■ WHAT NEEDS TO BE DONE
From the line containing "apply store_keeps_bind; [apply" through the last line of the entries below, repeat each line word for word and leave out the rest.

■ TASK MATERIAL

Definition scope_token (scope : pydict) : string :=
  let scope_type := low (get "scope_type" scope) in
  let scope_user_id := norm (get "scope_user_id" scope) in
  let scope_agent_id := norm (get "scope_agent_id" scope) in
  if String.eqb scope_type "global" then "scope=global"
  else if String.eqb scope_type "user" && negb (is_empty scope_user_id) then "scope=user:" +:+ scope_user_id
  else if String.eqb scope_type "agent" && negb (is_empty scope_agent_id) then "scope=agent:" +:+ scope_agent_id
  else "scope=" +:+ str_or scope_type "unknown".

Definition dicts_of (v : pyval) : list pydict :=
  flat_map (fun item => match item with PDict d => [d] | _ => [] end) (as_list v).

Definition blocked_suffix (matched_scopes : list pydict) : string :=
  match matched_scopes with
  | [] => ""
  | scope :: _ =>
      let reason := norm (get "reason" scope) in
      " (" +:+ join "; " (join ", " (map scope_token matched_scopes)
                          :: (if is_empty reason then [] else ["reason=" +:+ reason])) +:+ ")"
  end.

Definition blocked_error (decision : pydict) (snapshot : pydict) : exn :=
  let matched_scopes := dicts_of (get "matched_scopes" decision) in
  BreakerBlockedError
    ("Autonomy circuit breaker is armed for this run scope. New runs are temporarily blocked"
     +:+ blocked_suffix matched_scopes +:+ ".")
    decision matched_scopes snapshot.
Lemma store_keeps_list_runs C u a st limit : store_keeps C (list_agent_runs u a st limit).
Proof. unfold list_agent_runs. destruct (_ <=? _); [apply store_keeps_ret | apply store_keeps_gets]. Qed.
Lemma store_keeps_list_issues C id limit : store_keeps C (list_agent_run_issues id limit).
Proof. unfold list_agent_run_issues. destruct (_ <=? _); [apply store_keeps_ret | apply store_keeps_gets]. Qed.
Lemma store_keeps_list_artifacts C id i limit : store_keeps C (list_agent_run_issue_artifacts id i limit).
Proof. unfold list_agent_run_issue_artifacts. destruct (_ <=? _); [apply store_keeps_ret | apply store_keeps_gets]. Qed.
Lemma store_keeps_list_calls C id st limit : store_keeps C (list_agent_run_tool_calls id st limit).
Proof. unfold list_agent_run_tool_calls. destruct (_ <=? _); [apply store_keeps_ret | apply store_keeps_gets]. Qed.

(** *** Methods of the manager inside one action *)

Lemma keeps_utc_now C : keeps C (utc_now clock).
Proof. apply keeps_store, store_keeps_utc_now. Qed.

Lemma keeps_append C run_id cp : view_closed C -> keeps C (append_checkpoint clock run_id cp).
Proof. intros HC. by apply keeps_store, store_keeps_append. Qed.

Lemma keeps_upsert_issue C run_id u : view_closed C -> keeps C (upsert_issue clock run_id u).
Proof.
  intros HC. apply keeps_store. unfold upsert_agent_run_issue.
  apply store_keeps_bind; [apply store_keeps_utc_now|intros now].
  apply store_keeps_bind; [by apply store_keeps_upsert_issue|intros _]. apply store_keeps_commit.
Qed.

Lemma keeps_fields C run_id fs :
  lease_closed C -> forallb (fun f => negb (lease_field f)) fs = true -> keeps C (update_fields clock run_id fs).
Proof. intros. by apply keeps_store, store_keeps_plain_fields. Qed.

Lemma keeps_ensure_core C run_id : view_closed C -> keeps C (ensure_core_issue_records clock run_id).
Proof.
  intros HC. apply keeps_transaction, keeps_for_each. intros [[[issue_id title] order] deps]. by apply keeps_upsert_issue.
Qed.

■ FINISHED EXERCISE
  apply store_keeps_bind; [apply store_keeps_utc_now|intros now].
  apply store_keeps_bind; [by apply store_keeps_upsert_issue|intros _]. apply store_keeps_commit.
Qed.

Lemma keeps_fields C run_id fs :
  lease_closed C -> forallb (fun f => negb (lease_field f)) fs = true -> keeps C (update_fields clock run_id fs).
Proof. intros. by apply keeps_store, store_keeps_plain_fields. Qed.

Lemma keeps_ensure_core C run_id : view_closed C -> keeps C (ensure_core_issue_records clock run_id).
Proof.
  intros HC. apply keeps_transaction, keeps_for_each. intros [[[issue_id title] order] deps]. by apply keeps_upsert_issue.
Qed.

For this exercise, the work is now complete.